Pasaron los años y aquellos niños y niñas, ni siquiera hijos de la guerra o las posguerra, aquellos y aquellas que nacimos en aquellos años de Matilde, Perico y Periquín, de culebrones en la radio y cercano recuerdo de las cartillas de racionamiento, aquellos niños y niñas, al acercarnos a la juventud, empezamos a creer que de verdad en España empezaba a amanecer, y que el sol que nos calentaría sería muy diferente de aquel al que nos habían hecho saludar en las escuelas.
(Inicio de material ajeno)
Lemma sticky_delete x p p' key :
  sticky_peer x p p' →
  sticky_peer x (mkPeer (delete key (p_view p)) (p_left p) (p_unreachable p))
    (mkPeer (delete key (p_view p')) (p_left p') (p_unreachable p')).
Proof.
  intros Hp. apply sticky_peer_view; [done|]. destruct Hp as [_ _ He Ha Hpr Had]. split_and!.
  - intros k Hpre. rewrite !lookup_delete. case_decide; [done|by apply He].
  - intros k w Hkk. rewrite !lookup_delete. case_decide; [done|by apply Ha].
  - intros w. rewrite lookup_delete. by case_decide; [|apply Hpr].
  - intros w. rewrite lookup_delete. by case_decide; [|apply Had].
Qed.

(** The gossip state lost an address, which the syncer keeps. *)
Lemma sticky_lose x p p' key :
  sticky_peer x p p' → HasPrefix key endpointPrefix = false →
  sticky_peer x (mkPeer (delete key (p_view p)) (p_left p) (p_unreachable p)) p'.
Proof.
  intros [Hl Hu He Ha Hpr Had] Hkey. split; simpl; try done.
  - intros k Hpre. rewrite lookup_delete_ne; [by apply He|]. intros ->. congruence.
  - intros k w Hkk [_ Hv]%lookup_delete_Some. by apply Ha.
Qed.

Context (conf_ok : ∀ x, nc_proxy (conf x) ≠ "" ∧ nc_admin (conf x) ≠ "").

Lemma conf_key_ok x p p' key value :
  sticky_peer x p p' → conf_key x key value → key_ok (p_view p') key value.
Proof using conf_ok.
  intros Hp. destruct (conf_ok x) as [? ?]. intros [[-> ->]|[[-> ->]|[? ?]]]; [left..|by right].
  - split_and!; [by left|done|]. by apply (st_proxy _ _ _ Hp).
  - split_and!; [by right|done|]. by apply (st_admin _ _ _ Hp).
Qed.

Lemma handle_call_sticky m m' s c :
  Syncer.synced m' s → sticky m m' → fits (cs_localID (sy_cluster s)) m c →
  ∃ m'', Syncer.synced m'' (handle_call s c).1 ∧ sticky (watch_call m c) m''.
Proof using conf_ok.
  intros Hs Hst Hf.
  assert (∀ id p, m !! id = Some p → is_Some (m' !! id)) as Hknown.
  { intros id p Hp. by destruct (sticky_Some _ _ _ _ Hst Hp) as (?&?&_). }
  assert (call_ok (cs_localID (sy_cluster s)) m' c → sticky (watch_call m c) (watch_call m' c) →
    ∃ m'', Syncer.synced m'' (handle_call s c).1 ∧ sticky (watch_call m c) m'') as Hboth.
  { intros Hok Hw. exists (watch_call m' c). split; [by apply handle_call_synced|done]. }
  destruct c as [id|id|id|id|id key value|id key|id]; simpl in Hf.
  - destruct Hf. apply Hboth; [split; [done|by eapply sticky_None]|].
    intros x. simpl. destruct (decide (x = id)) as [->|Hne]; [|by rewrite !lookup_insert_ne].
    rewrite !lookup_insert_eq. constructor. split; try done; simpl; intros *; by rewrite ?lookup_empty.
  - destruct Hf as [? [p Hp]]. apply Hboth; [split; eauto|].
    apply sticky_alter; [done|]. intros ?? []. by split.
  - destruct Hf as (?&p&Hp&Hl). destruct (sticky_Some _ _ _ _ Hst Hp) as (p'&Hp'&[]).
    apply Hboth; [split; [done|]; exists p'; split; [done|congruence]|].
    apply sticky_alter; [done|]. intros ?? []. by split.
  - destruct Hf as (?&p&Hp&Hl). destruct (sticky_Some _ _ _ _ Hst Hp) as (p'&Hp'&[]).
    apply Hboth; [split; [done|]; exists p'; split; [done|congruence]|].
    apply sticky_alter; [done|]. intros ?? []. by split.
  - destruct Hf as (?&[p Hp]&Hk). destruct (sticky_Some _ _ _ _ Hst Hp) as (p'&Hp'&Hpp).
    apply Hboth; [split; [done|]; exists p'; split; [done|]; by eapply conf_key_ok|].
    apply sticky_alter; [done|]. intros ???. by apply sticky_upsert.
  - destruct Hf as [Hne [p Hp]]. destruct (HasPrefix key endpointPrefix) eqn:Hpre.
    + apply Hboth; [split_and!; eauto|]. apply sticky_alter; [done|]. intros ??. apply sticky_delete.
    + exists m'. simpl. unfold syncer_OnDeleteKey. rewrite decide_False, Hpre by done. split; [done|].
      apply sticky_alter_l; [done|]. intros ???. by apply sticky_lose.
  - destruct Hf as [Hne [p Hp]]. apply Hboth; [split; eauto|].
    intros x. simpl. destruct (decide (x = id)) as [->|]; [rewrite !lookup_delete_eq; constructor|].
    by rewrite !lookup_delete_ne.
Qed.
(** A gossiper call of a conforming key. *)
Lemma call_conforming x c O O' effs :
  match c with UpsertLocalCall k v => conf_key conf x k v | _ => True end →
  run_op (op_of_call c) O = Some (O', effs) → conforming_node conf x O → conforming_node conf x O'.
Proof.
  destruct c as [k v|k]; simpl; intros Hc Hrun HO; [by eapply upsertNode_conforming|by eapply deleteNode_conforming].
Qed.

Lemma node_inv_call a n call cs k r :
  node_inv a n → state_wf (pn_gossip n) → localID (pn_gossip n) = a →
  pn_update n = CallbackCalls (call :: cs) :: k → gossip_call (pn_gossip n) call = Some r →
  op_ok (op_of_call call) ∧ node_inv a (with_update (with_gossip n r) (CallbackCalls cs :: k)).
Proof.
  intros Hn Hw Hl Hu Hcall. pose proof (ni_owner _ _ Hn) as Ho.
  destruct (oi_counts _ _ Ho) as (c&Hc&Hle&Hupd). pose proof (room_counts _ _ (oi_room _ _ Ho) Hle) as Hcr.
  rewrite Hu in Hupd. destruct k as [|]; [|done]. destruct Hupd as (e&Hother&Hce). destruct cs as [|]; [subst call|done].
  pose proof (publish_endpoint_ok c e Hcr) as Hok. split; [by apply gossiper_call_op_ok|].
  destruct (gossip_call_publishes _ _ (oi_gossip _ _ Ho) Hok) as (g&effs&Hrun&Hg&Hgl&Hpub).
  assert (r = (g, effs)) as -> by congruence. rewrite gossip_call_run in Hrun.
  destruct (local_op _ _ _ _ Hw Hrun) as (O&O'&HO&Hown&Hrop&->&Hcalls).
  destruct (publish_endpoint_at c e _ _ Hpub) as (Hat&Hrest&Hkeys). rewrite Hl in *.
  rewrite with_gossip_quiet by done. unfold with_update. simpl.
  destruct Hn as [_ Hcl (m&Hm&Hst) Hcon].
  split; simpl; [|done| |].
  - destruct Ho as [_ Hp Ha _ Hr Hs]. split; simpl; [done|by rewrite Hkeys|by rewrite Hkeys| |done|done].
    exists c. split_and!; [done|done|]. exists e. split; [|done]. intros x Hx. by apply Hrest, Hother.
  - exists m. split; [done|]. rewrite <-Hl. by rewrite (proj1 (local_op_peers (localID (pn_gossip n)) O' (pn_gossip n))).
  - rewrite <-Hl. apply local_op_conforming; [done|]. rewrite Hl.
    eapply call_conforming; [by apply publish_endpoint_conf|exact Hrop|]. by apply Hcon.
Qed.

(** ** A new node *)

Definition first_state (id : string) : clusterState := newClusterState id (nc_gossip (conf id)).

Lemma first_gossip_ok id : gossip_ok (first_state id).
Proof.
  exists (newNode id (nc_gossip (conf id))). split; [apply lookup_singleton_eq|].
  split_and!; intros k e; simpl; by rewrite lookup_empty.
Qed.

(** A node publishes its two addresses when it starts. *)
Lemma first_publish id :
  nc_proxy (conf id) ≠ "" → nc_admin (conf id) ≠ "" →
  ∃ g1 e1 g2 e2, run_local (OpUpsert proxyKey (nc_proxy (conf id))) (first_state id) = Some (g1, e1) ∧
    run_local (OpUpsert adminKey (nc_admin (conf id))) g1 = Some (g2, e2) ∧
    has_room (first_state id) ∧ has_room g1 ∧
    gossip_ok g2 ∧ published g2 = <[adminKey := nc_admin (conf id)]> {[proxyKey := nc_proxy (conf id)]} ∧
    peers g2 = ∅ ∧ localID g2 = id ∧ conforming_state conf g2.
Proof.
  intros Hp Ha. assert (user_key proxyKey ∧ user_key adminKey) as [Hup Hua] by done.
  destruct (gossip_call_publishes (first_state id) (UpsertLocalCall proxyKey (nc_proxy (conf id))))
    as (g1&e1&Hrun1&Hg1&Hl1&Hp1); [apply first_gossip_ok|done|].
  destruct (gossip_call_publishes g1 (UpsertLocalCall adminKey (nc_admin (conf id)))) as (g2&e2&Hrun2&Hg2&Hl2&Hp2); [done..|].
  rewrite gossip_call_run in Hrun1, Hrun2. exists g1, e1, g2, e2.
  pose proof (state_wf_new id (nc_gossip (conf id))) as Hw0. fold (first_state id) in Hw0.
  destruct (local_op _ _ _ _ Hw0 Hrun1) as (O0&O1&HO0&Hown0&Hop1&->&_).
  simpl in HO0. rewrite lookup_singleton_eq in HO0. injection HO0 as <-.
  assert (has_room (first_state id)) as Hroom0.
  { intros O. simpl. rewrite lookup_singleton_eq. intros [= <-]. by apply (bool_decide_unpack _). }
  simpl in Hop1. unfold upsertNode in Hop1. simpl in Hop1. rewrite lookup_empty in Hop1. simpl in Hop1.
  injection Hop1 as <- _. set (O1 := put_entry _ _) in *.
  destruct (run_local_tracked (OpUpsert proxyKey (nc_proxy (conf id))) _ _ _ (conj Hup Hroom0) Hrun1 Hw0) as (_&Hw1&_).
  destruct (local_op _ _ _ _ Hw1 Hrun2) as (O1'&O2&HO1&_&Hop2&->&_).
  simpl in HO1. rewrite lookup_insert_eq in HO1. injection HO1 as <-.
  assert (conforming_node conf id O1) as Hc1.
  { intros k e. simpl. rewrite lookup_insert. case_decide; [|by rewrite lookup_empty]. intros [= <-] _ _. by left. }
  split_and!; [done|done|done| |done| |..].
  - intros O. simpl. rewrite lookup_insert_eq. intros [= <-]. unfold room. simpl.
    rewrite map_size_insert_None, map_size_empty by apply lookup_empty. done.
  - rewrite Hp2, Hp1. simpl. f_equal. unfold published. simpl. rewrite lookup_singleton_eq. simpl.
    unfold view. by rewrite omap_empty, insert_empty.
  - rewrite (proj1 (local_op_peers id O2 _)), (proj1 (local_op_peers id O1 (first_state id))).
    unfold peers. simpl. by rewrite delete_singleton_eq.
  - done.
  - apply local_op_conforming.
    + apply local_op_conforming; [|done]. intros x st. simpl. intros [<- <-]%lookup_singleton_Some. apply newNode_conforming.
    + eapply upsertNode_conforming; [exact Hc1| |exact Hop2]. right; by left.
Qed.

Lemma new_piko_ok id :
  nc_proxy (conf id) ≠ "" → nc_admin (conf id) ≠ "" →
  ∃ n g1 e1 e2, new_piko id = Some n ∧
    run_local (OpUpsert proxyKey (nc_proxy (conf id))) (first_state id) = Some (g1, e1) ∧
    run_local (OpUpsert adminKey (nc_admin (conf id))) g1 = Some (pn_gossip n, e2) ∧
    has_room (first_state id) ∧ has_room g1 ∧ node_inv id n.
Proof.
  intros Hp Ha. destruct (first_publish id Hp Ha) as (g1&e1&g2&e2&Hrun1&Hrun2&Hr0&Hr1&Hg&Hpub&Hpeers&Hl&Hcon).
  unfold new_piko, Sync, State_LocalNode. simpl. rewrite lookup_singleton_eq. simpl.
  assert (map_range (∅ : gmap string Z) = []) as Hnil.
  { apply Permutation_nil_r. rewrite map_range_perm. by rewrite map_to_list_empty. }
  unfold gossip_calls. rewrite Hnil. simpl.
  unfold first_state in Hrun1. simpl in Hrun1. rewrite Hrun1. simpl in *. rewrite Hrun2. simpl.
  eexists _, g1, e1, e2. split_and!; [done..|]. split; simpl; [|done| |done].
  - split; simpl; [done|rewrite Hpub; by simplify_map_eq|rewrite Hpub; by simplify_map_eq| |intros e; done|done].
    exists (λ _, 0). split_and!; [|intros; lia|].
    + split; simpl.
      * destruct (NewState_wf (mkCNode id "" (nc_proxy (conf id)) (nc_admin (conf id)) ∅)). by split.
      * intros e lb. by rewrite lookup_empty.
      * eexists. split; [apply lookup_singleton_eq|]. intros e. simpl. by rewrite lookup_empty.
    + intros e. unfold advertised_at. rewrite Hpub. simpl. by rewrite lookup_insert_ne, lookup_singleton_ne.
  - exists ∅. split.
    + exact (synced_new (mkCNode id "" (nc_proxy (conf id)) (nc_admin (conf id)) ∅)).
    + rewrite Hpeers. intros x. rewrite !lookup_empty. constructor.
Qed.

(** ** Every step is a step of the gossip network and keeps the invariant *)

Context (conf_ok : ∀ x, nc_proxy (conf x) ≠ "" ∧ nc_admin (conf x) ≠ "").

Lemma proj_set a n P : proj (set_piko a n P) = set_member a (pn_gossip n) (proj P).
Proof using. unfold proj, set_member. simpl. by rewrite fmap_insert. Qed.

Lemma proj_member a n P : pk_nodes P !! a = Some n → members (proj P) !! a = Some (pn_gossip n).
Proof using. intros Hn. simpl. by rewrite lookup_fmap, Hn. Qed.

Lemma proj_same a n n' P :
  pk_nodes P !! a = Some n → pn_gossip n' = pn_gossip n → proj (set_piko a n' P) = proj P.
Proof using.
  intros Hn Heq. rewrite proj_set, Heq. unfold set_member. rewrite insert_id by by apply proj_member.
  by destruct P.
Qed.

Lemma member_wf a n P : piko_inv P → pk_nodes P !! a = Some n → localID (pn_gossip n) = a ∧ state_wf (pn_gossip n).
Proof using. intros HP Hn. apply (ni_member _ (pi_net _ HP)). by apply proj_member. Qed.

Lemma local_net_step a n op r P :
  pk_nodes P !! a = Some n → op_ok op → has_room (pn_gossip n) → run_local op (pn_gossip n) = Some r →
  net_step (proj P) (set_member a r.1 (proj P)).
Proof using H1.
  intros Hn Hop Hroom Hrun. destruct r as [g effs]. eapply net_local; [by apply proj_member| |exact Hrun]. by split.
Qed.

Lemma pk_call_op a n c cs k r P :
  piko_inv P → pk_nodes P !! a = Some n → pn_update n = CallbackCalls (c :: cs) :: k →
  gossip_call (pn_gossip n) c = Some r →
  op_ok (op_of_call c) ∧ node_inv a (with_update (with_gossip n r) (CallbackCalls cs :: k)).
Proof using H.
  intros HP Hn Hu Hcall. destruct (member_wf _ _ _ HP Hn) as [Hl Hw].
  by apply (node_inv_call a n c cs k r (pi_node _ HP _ _ Hn) Hw Hl Hu).
Qed.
Rasgamos las camisas viejas y las iglesias de la periferia, las fábricas y las universidades nos dieron cobijo para soñar con una España que pudiera ser “la camisa blanca de nuestra esperanza”. Creímos que recuperábamos una patria perdida, que nunca jamás volverían a suceder aquellas historias terribles que escuchábamos contar en nuestra infancia.

Abrimos puertas y ventanas, viajamos al extranjero, invadimos las calles y nos creímos de buena fe que todo era libre, incluido el amor. Y hasta del sostén nos libramos, sin saber, ¡ay pobres mujeres! que ni entonces éramos tan libres como creíamos.

Soñamos, soñamos libertad. Volvieron los exiliados, paseó Pasionaria por Madrid, un poeta gaditano se sentó en el palacio de los leones, y un hombre joven, atractivo con su chaqueta de pana, tan cercano que parecía uno de los nuestros, nos hizo creer que España ya era nuestro hogar.

Y aquellos niños y niñas de mitad del siglo XX, fuimos caminando hacia la utopía, con el convencimiento de que ya no había marcha atrás.
Demasiado dolor, demasiadas muertes, demasiadas pérdidas, aquello era el pasado, de ahora en adelante sólo quedaba avanzar.

Y así fuimos consiguiendo, paso a paso, poco a poco, las libertades y derechos arrancados de cuajo un funesto día de verano de 1936.

Nos cegó nuestra inocencia. Jamás pudimos creer que seríamos una generación puente, y que a nuestros hijos y a nuestras hijas les volverían a robar España una vez más. Quizás es que nunca fue nuestra, quizás sólo nos mantuvieron en un engaño, bien alimentado por las drogas legales del desarrollo, las grandes centros comerciales, la publicidad y la televisión.

Y ahora de nuevo, España es una camisa azul oscuro, sucia, manchada, manchada de sangre de gente que muere literalmente, alguna en nuestras fronteras, otra dentro de casa. España no es camisa blanca, ni tiene esperanza, y todo lo conseguido se va perdiendo mientras imponen nuevamente leyes opresoras que quitan la libertad y la palabra, que cierran, explotan, denigran, humillan a un pueblo que soñó ser libre.

Nos falta indignación. Quizás también nos la han robado. Y aunque ahora mismo, cuando termine de escribir estas líneas, vuelva recuperar la esperanza, y me lance a la calle, a poner mi grano de arena por la justicia, no puedo dejar de lanzar este lamento, que quisiera ser un grito de rabia, de protesta, de dolor.